Pros and Cons of an Employee Savings Plan
Get an immediate tax break
Higher contribution limits
Easy way to save for retirement and medical expenses
Some employers match contributions
May pay taxes on withdrawals
Early withdrawal penalties may apply
Must be vested to keep employer contributions
- Get an immediate tax break: Unless you opt for a Roth account, which uses after-tax dollars, you’ll fund your ESP with tax-deferred contributions. This deferral lowers your taxable income for the year.
- Higher contribution limits: Unlike individual retirement accounts (IRAs), which have contribution limits of $6,000 per year for 2021, 401(k)s, 403(b)s, 457(b)s, and TSPs let you save up to $19,500. Those ages 50 and older can save up to $26,000 thanks to catch-up contributions.
- Easy way to save for retirement and medical expenses: ESP contributions get automatically deducted from your paycheck, which means you can save each month without lifting a finger.

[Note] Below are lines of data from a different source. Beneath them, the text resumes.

(* ===== verification/XkcpRounds.v ===== *)
(** The rounds of hashs/xkcp/KeccakP-1600-inplace32BI.c are rounds of FIPS 202: each of the four
    takes the lanes from the places the one before left them in, and the permutation of [n] rounds,
    whatever [n] leaves for the first turn of its loop, is the last [n] of the 24. *)

From S2P Require Import Prelude Fips202 Xkcp XkcpWords.

(** * The rounds *)

(** Where the even and the odd word of the lanes are before round [k] of four. *)
Definition places_1 : list (Z * Z) :=
  [(0, 1); (12, 13); (25, 24); (37, 36); (48, 49); (21, 20); (33, 32); (45, 44); (6, 7); (18, 19); (40, 41); (3, 2); (14, 15);
   (27, 26); (38, 39); (10, 11); (22, 23); (35, 34); (46, 47); (9, 8); (31, 30); (42, 43); (4, 5); (17, 16); (29, 28)].
Definition places_2 : list (Z * Z) :=
  [(0, 1); (33, 32); (15, 14); (47, 46); (29, 28); (41, 40); (23, 22); (5, 4); (37, 36); (18, 19); (31, 30); (13, 12); (45, 44);
   (26, 27); (9, 8); (21, 20); (3, 2); (34, 35); (17, 16); (49, 48); (11, 10); (42, 43); (25, 24); (7, 6); (39, 38)].
Definition places_3 : list (Z * Z) :=
  [(0, 1); (23, 22); (44, 45); (16, 17); (39, 38); (30, 31); (2, 3); (24, 25); (47, 46); (18, 19); (11, 10); (32, 33); (5, 4);
   (27, 26); (49, 48); (41, 40); (13, 12); (35, 34); (7, 6); (28, 29); (20, 21); (42, 43); (15, 14); (36, 37); (8, 9)].
Definition places (k : Z) : list (Z * Z) :=
  if k =? 1 then places_1 else if k =? 2 then places_2 else if k =? 3 then places_3
  else map (fun i => (2 * i, 2 * i + 1)) (seqZ 0 25).

(** The words [A] hold the lanes [s], at the places of round [k]. *)
Definition interleaved (k : Z) (A s : list Z) : Prop :=
  length A = 50%nat /\ Forall2 (fun x '(e, o) => woven x (rd A e) (rd A o)) s (places k).

(** The words of a round constant. *)
Definition constant_at (pRC k : Z) : Prop :=
  woven (Ref.RC k) (rd KeccakF1600RoundConstants_int2 pRC) (rd KeccakF1600RoundConstants_int2 (pRC + 1)).

Lemma woven_eq x e o e' o' : woven x e o -> e = e' -> o = o' -> woven x e' o'.
Proof. intros H <- <-. exact H. Qed.

Ltac xor_ac := first [reflexivity | solve [apply Z.bits_inj'; intros ? ?; rewrite !Z.lxor_spec;
  repeat match goal with |- context [Z.testbit ?x ?i] => destruct (Z.testbit x i) end; reflexivity]].

Ltac woven_step :=
  match goal with
  | H : woven ?x _ _ |- woven ?x _ _ => exact H
  | |- woven (?a ^^ ?b ^^ ?c ^^ ?d ^^ ?e) _ _ =>
      eapply woven_eq; [do 4 (eapply woven_xor; [| eassumption]); eassumption | xor_ac | xor_ac]
  | |- woven (_ ^^ _) _ _ => apply woven_xor
  | |- woven (not64 _ .& _) _ _ => apply woven_andnot
  | |- woven (ROL _ 1) _ _ => apply woven_rol_1
  | |- woven (ROL _ ?n) _ _ =>
      let k := eval compute in (n / 2) in
      lazymatch eval compute in (Z.even n) with
      | true => apply (woven_rol_even k); [lia |]
      | false => apply (woven_rol_odd k); [lia |]
      end
  end.

(** A round on 50 words and 25 lanes. *)
Ltac round_holds :=
  lazymatch goal with Hc : constant_at ?pRC ?k, H : interleaved _ ?A ?s |- _ =>
    unfold constant_at in Hc; unfold Ref.round, Ref.iota; revert Hc;
    generalize (Ref.RC k) (rd KeccakF1600RoundConstants_int2 pRC) (rd KeccakF1600RoundConstants_int2 (pRC + 1));
    intros ? ? ? Hc; destruct H as [Hl Hf];
    do 50 (destruct A as [| ? A]; [discriminate Hl |]); destruct A; [| discriminate Hl]; clear Hl;
    cbv -[woven] in Hf;
    do 25 (apply Forall2_cons_inv_r in Hf as (? & ? & ? & Hf & ->)); apply Forall2_nil_inv_r in Hf; subst
  end;
  split; [reflexivity |];
  cbv -[Z.lxor Z.land ROL ROL32 not32 not64 woven];
  repeat (apply Forall2_cons; split); [.. | apply Forall2_nil_2];
  repeat woven_step.

Lemma round0_holds pRC k A s : constant_at pRC k -> interleaved 0 A s -> interleaved 1 (KeccakRound0 pRC A) (Ref.round s k).
Proof. unfold KeccakRound0. intros Hc H. round_holds. Qed.
Lemma round1_holds pRC k A s : constant_at pRC k -> interleaved 1 A s -> interleaved 2 (KeccakRound1 pRC A) (Ref.round s k).
Proof. unfold KeccakRound1. intros Hc H. round_holds. Qed.
Lemma round2_holds pRC k A s : constant_at pRC k -> interleaved 2 A s -> interleaved 3 (KeccakRound2 pRC A) (Ref.round s k).
Proof. unfold KeccakRound2. intros Hc H. round_holds. Qed.
Lemma round3_holds pRC k A s : constant_at pRC k -> interleaved 3 A s -> interleaved 0 (KeccakRound3 pRC A) (Ref.round s k).
Proof. unfold KeccakRound3. intros Hc H. round_holds. Qed.

(** The table of the code is the LFSR's, interleaved. *)
Lemma constants_woven k : 0 <= k < 24 -> constant_at (2 * k) k.
Proof.
  intros Hk.
  assert (H : forallb (fun k => (Ref.RC k =? weave (rd KeccakF1600RoundConstants_int2 (2 * k)) (rd KeccakF1600RoundConstants_int2 (2 * k + 1)))
     && (0 <=? rd KeccakF1600RoundConstants_int2 (2 * k)) && (rd KeccakF1600RoundConstants_int2 (2 * k) <? 2 ^ 32)
     && (0 <=? rd KeccakF1600RoundConstants_int2 (2 * k + 1)) && (rd KeccakF1600RoundConstants_int2 (2 * k + 1) <? 2 ^ 32)) (seqZ 0 24) = true)
    by (vm_compute; reflexivity).
  pose proof (forallb_seqZ _ 24 k H Hk) as H1. cbn beta in H1. rewrite !andb_true_iff, Z.eqb_eq, !Z.leb_le, !Z.ltb_lt in H1.
  unfold constant_at, woven, word. tauto.
Qed.

(** The end mark is behind the last constant and nowhere before. *)
Lemma end_mark k : 0 <= k <= 24 -> (rd KeccakF1600RoundConstants_int2 (2 * k) =? 0xFF) = (k =? 24).
Proof.
  intros Hk.
  assert (H : forallb (fun k => eqb (rd KeccakF1600RoundConstants_int2 (2 * k) =? 0xFF) (k =? 24)) (seqZ 0 25) = true)
    by (vm_compute; reflexivity).
  apply eqb_prop. exact (forallb_seqZ _ 25 k H ltac:(lia)).
Qed.

(** The preparation puts the lanes where the first turn expects them. *)
Lemma enter_holds r A s : 0 <= r < 4 -> interleaved 0 A s -> interleaved ((4 - r) mod 4) (enter_rounds r A) s.
Proof.
  intros Hr [Hl Hf].
  do 50 (destruct A as [| ? A]; [discriminate Hl |]); destruct A; [| discriminate Hl]; clear Hl. cbv -[woven] in Hf.
  do 25 (apply Forall2_cons_inv_r in Hf as (? & ? & ? & Hf & ->)); apply Forall2_nil_inv_r in Hf; subst.
  assert (Hc : r = 0 \/ r = 1 \/ r = 2 \/ r = 3) by lia.
  destruct Hc as [-> | [-> | [-> | ->]]]; (split; [reflexivity |]); cbv -[woven];
    repeat first [apply Forall2_nil_2 | apply Forall2_cons; split]; assumption.
Qed.

(** [n] rounds from round [k] on. *)
Definition rounds (n : nat) (k : Z) (s : list Z) : list Z := for_z n k (fun ir s => Ref.round s ir) s.

Lemma rounds_add n m k s : rounds (n + m) k s = rounds m (k + Z.of_nat n) (rounds n k s).
Proof.
  unfold rounds. revert k s. induction n as [| n IH]; intros k s; cbn [for_z Nat.add].
  - rewrite Z.add_0_r. reflexivity.
  - rewrite IH. f_equal. lia.
Qed.

(** A turn of the loop: four rounds, or fewer in the first one. *)
Lemma turn_holds r k A s : 0 <= r < 4 -> 0 <= k -> k + (if r =? 0 then 4 else r) <= 24 -> interleaved ((4 - r) mod 4) A s ->
  let n := if r =? 0 then 4 else r in
  exists A', round_turn r (2 * k) A = (2 * (k + n), A') /\ interleaved 0 A' (rounds (Z.to_nat n) k s).
Proof.
  intros Hr Hk Hn H.
  assert (Hc : forall p j, p = 2 * j -> 0 <= j < 24 -> constant_at p j) by (intros p j ->; apply constants_woven).
  assert (H4 : r = 0 \/ r = 1 \/ r = 2 \/ r = 3) by lia.
  destruct H4 as [-> | [-> | [-> | ->]]]; cbn [Z.eqb] in *; (eexists; split; [cbv [round_turn]; cbn [Z.eqb Pos.eqb orb negb]; f_equal; lia |]).
  - change (rounds (Z.to_nat 4) k s) with (Ref.round (Ref.round (Ref.round (Ref.round s k) (k + 1)) (k + 1 + 1)) (k + 1 + 1 + 1)).
    apply round3_holds; [apply Hc; lia |]. apply round2_holds; [apply Hc; lia |].
    apply round1_holds; [apply Hc; lia |]. apply round0_holds; [apply Hc; lia | exact H].
  - change (rounds (Z.to_nat 1) k s) with (Ref.round s k). apply round3_holds; [apply Hc; lia | exact H].
  - change (rounds (Z.to_nat 2) k s) with (Ref.round (Ref.round s k) (k + 1)).
    apply round3_holds; [apply Hc; lia |]. apply round2_holds; [apply Hc; lia | exact H].
  - change (rounds (Z.to_nat 3) k s) with (Ref.round (Ref.round (Ref.round s k) (k + 1)) (k + 1 + 1)).
    apply round3_holds; [apply Hc; lia |]. apply round2_holds; [apply Hc; lia |]. apply round1_holds; [apply Hc; lia | exact H].
Qed.

(** From a multiple of four rounds on, the loop ends at the end mark. *)
Lemma loop_holds t : forall fuel A s, (0 < t <= 6)%nat -> (t <= fuel)%nat -> interleaved 0 A s ->
  exists A', round_loop fuel 0 (2 * (24 - 4 * Z.of_nat t)) A = Some A' /\ interleaved 0 A' (rounds (4 * t) (24 - 4 * Z.of_nat t) s).
Proof.
  induction t as [| t IH]; intros fuel A s Ht Hf H; [lia |]. destruct fuel as [| fuel]; [lia |]. cbn [round_loop].
  destruct (turn_holds 0 (24 - 4 * Z.of_nat (S t)) A s) as (A1 & -> & H1); [lia | lia | cbn [Z.eqb]; lia | exact H |].
  cbn [Z.eqb] in *. rewrite end_mark by lia. destruct (Z.eqb_spec (24 - 4 * Z.of_nat (S t) + 4) 24) as [E | E].
  - exists A1. assert (t = 0%nat) as -> by lia. split; [reflexivity | exact H1].
  - destruct (IH fuel A1 _ ltac:(lia) ltac:(lia) H1) as (A' & E' & H'). exists A'.
    replace (24 - 4 * Z.of_nat (S t) + 4) with (24 - 4 * Z.of_nat t) by lia. split; [exact E' |].
    replace (4 * S t)%nat with (4 + 4 * t)%nat by lia. rewrite rounds_add.
    replace (24 - 4 * Z.of_nat (S t) + Z.of_nat 4) with (24 - 4 * Z.of_nat t) by lia. exact H'.
Qed.

Lemma permute_holds n A s : 0 < n <= 24 -> interleaved 0 A s ->
  exists A', KeccakP1600_Permute_Nrounds n A = Some A' /\ interleaved 0 A' (rounds (Z.to_nat n) (24 - n) s).
Proof.
  intros Hn H. unfold KeccakP1600_Permute_Nrounds. change 3 with (Z.ones 2). rewrite Z.land_ones by lia. change (2 ^ 2) with 4.
  pose proof (Z.mod_pos_bound n 4 ltac:(lia)) as Hr. pose proof (Z.div_mod n 4 ltac:(lia)) as Hd.
  set (r := n mod 4) in *. cbn [round_loop]. rewrite (Z.mul_comm (24 - n) 2).
  pose proof (enter_holds r A s Hr H) as H1. set (m := if r =? 0 then 4 else r).
  assert (Hm : 0 < m <= 4 /\ m <= n /\ (n - m) mod 4 = 0).
  { unfold m. destruct (Z.eqb_spec r 0); Z.to_euclidean_division_equations; lia. }
  destruct (turn_holds r (24 - n) _ s Hr ltac:(lia) ltac:(fold m; lia) H1) as (A1 & -> & H2). fold m in H2 |- *.
  rewrite end_mark by lia. destruct (Z.eqb_spec (24 - n + m) 24) as [E | E].
  - exists A1. split; [reflexivity |]. replace n with m by lia. replace (24 - m) with (24 - n) by lia. exact H2.
  - assert (Ht : exists t, n - m = 4 * Z.of_nat t /\ (0 < t <= 6)%nat).
    { exists (Z.to_nat ((n - m) / 4)). Z.to_euclidean_division_equations; lia. }
    destruct Ht as (t & Ht & Hb). destruct (loop_holds t 6 A1 _ Hb ltac:(lia) H2) as (A' & E' & H'). exists A'.
    replace (24 - n + m) with (24 - 4 * Z.of_nat t) by lia. split; [exact E' |].
    replace (Z.to_nat n) with (Z.to_nat m + 4 * t)%nat by lia. rewrite rounds_add.
    replace (24 - n + Z.of_nat (Z.to_nat m)) with (24 - 4 * Z.of_nat t) by lia. exact H'.
Qed.

(** * The permutation *)

(** The lanes of 50 words. *)
Definition lanes_of (A : list Z) : list Z := map (fun '(e, o) => weave (rd A e) (rd A o)) (places 0).

Lemma places_0_lookup j : 0 <= j < 25 -> places 0 !! Z.to_nat j = Some (2 * j, 2 * j + 1).
Proof.
  intros Hj. change (places 0) with (map (fun i => (2 * i, 2 * i + 1)) (seqZ 0 25)).
  rewrite list_lookup_fmap, lookup_seqZ_lt by lia. cbn. do 2 f_equal; lia.
Qed.

Lemma interleaved_lanes A s : interleaved 0 A s <-> length A = 50%nat /\ Forall word A /\ s = lanes_of A.
Proof.
  unfold interleaved, lanes_of. split.
  - intros [HA Hf]. split; [exact HA | split].
    + apply Forall_lookup. intros k x Hx. pose proof (lookup_lt_Some _ _ _ Hx) as Hk.
      set (j := Z.of_nat k / 2). assert (Hj : 0 <= j < 25) by (unfold j; Z.to_euclidean_division_equations; lia).
      pose proof (Forall2_lookup_r _ _ _ _ _ Hf (places_0_lookup j Hj)) as (y & _ & _ & H0 & H1).
      assert (E : Z.of_nat k = 2 * j \/ Z.of_nat k = 2 * j + 1) by (unfold j; Z.to_euclidean_division_equations; lia).
      unfold rd in H0, H1. rewrite !nth_lookup in H0, H1.
      destruct E as [E | E]; [rewrite <- E, Nat2Z.id, Hx in H0; exact H0 | rewrite <- E, Nat2Z.id, Hx in H1; exact H1].
    + clear HA. induction Hf as [| x [e o] s' l (-> & _) _ IH]; [reflexivity |]. cbn [map]. rewrite <- IH. reflexivity.
  - intros (HA & Hw & ->). split; [exact HA |]. apply Forall2_fmap_l, Forall2_same_length_lookup_2; [reflexivity |].
    intros k [e o] y H1 H2. rewrite H1 in H2. injection H2 as <-. 
    assert (Hrd : forall i, word (rd A i)).
    { intros i. unfold rd. rewrite nth_lookup. destruct (A !! Z.to_nat i) eqn:E; [exact (Forall_lookup_1 _ _ _ _ Hw E) | split; [cbn; lia | reflexivity]]. }
    apply woven_intro; apply Hrd.
Qed.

- Some employers match contributions: Some employers will match your ESP contributions up to a certain dollar amount or percent. This is 100% free money and doesn’t count toward your contribution limits for the year.
- May pay taxes on withdrawals: Unless you have a Roth ESP, you’ll pay taxes on your money when you start taking withdrawals. You may also have to take required minimum distributions (RMDs) at age 72.
- Early withdrawal penalties may apply: Because of the tax benefits, many ESPs penalize you if you withdraw money early (such as with retirement accounts) or don’t use the funds for their intended purposes (such as with HSAs and FSAs).
- Must be vested to keep employer contributions: If your employer offers a matching program for your ESP, you may be required to stick with that company for a set number of years before you’re “vested” and truly own the money they contribute to your account.
- An employee savings plan (ESP) is an employer-sponsored plan that allows you to set aside part of your paycheck for retirement, medical expenses, and other goals.
- The most common types of ESPs are 401(k)s and 403(b)s, but they also include 457(b)s, TSPs, HSAs, FSAs, and others.
- Most ESPs are funded with pre-tax dollars but may be funded with after-tax dollars if you opt for a Roth account.
- Many employers offer matching programs where they’ll give you free money for contributing to your ESP. But you may have to stay at that company for a set period before you can keep your employer match.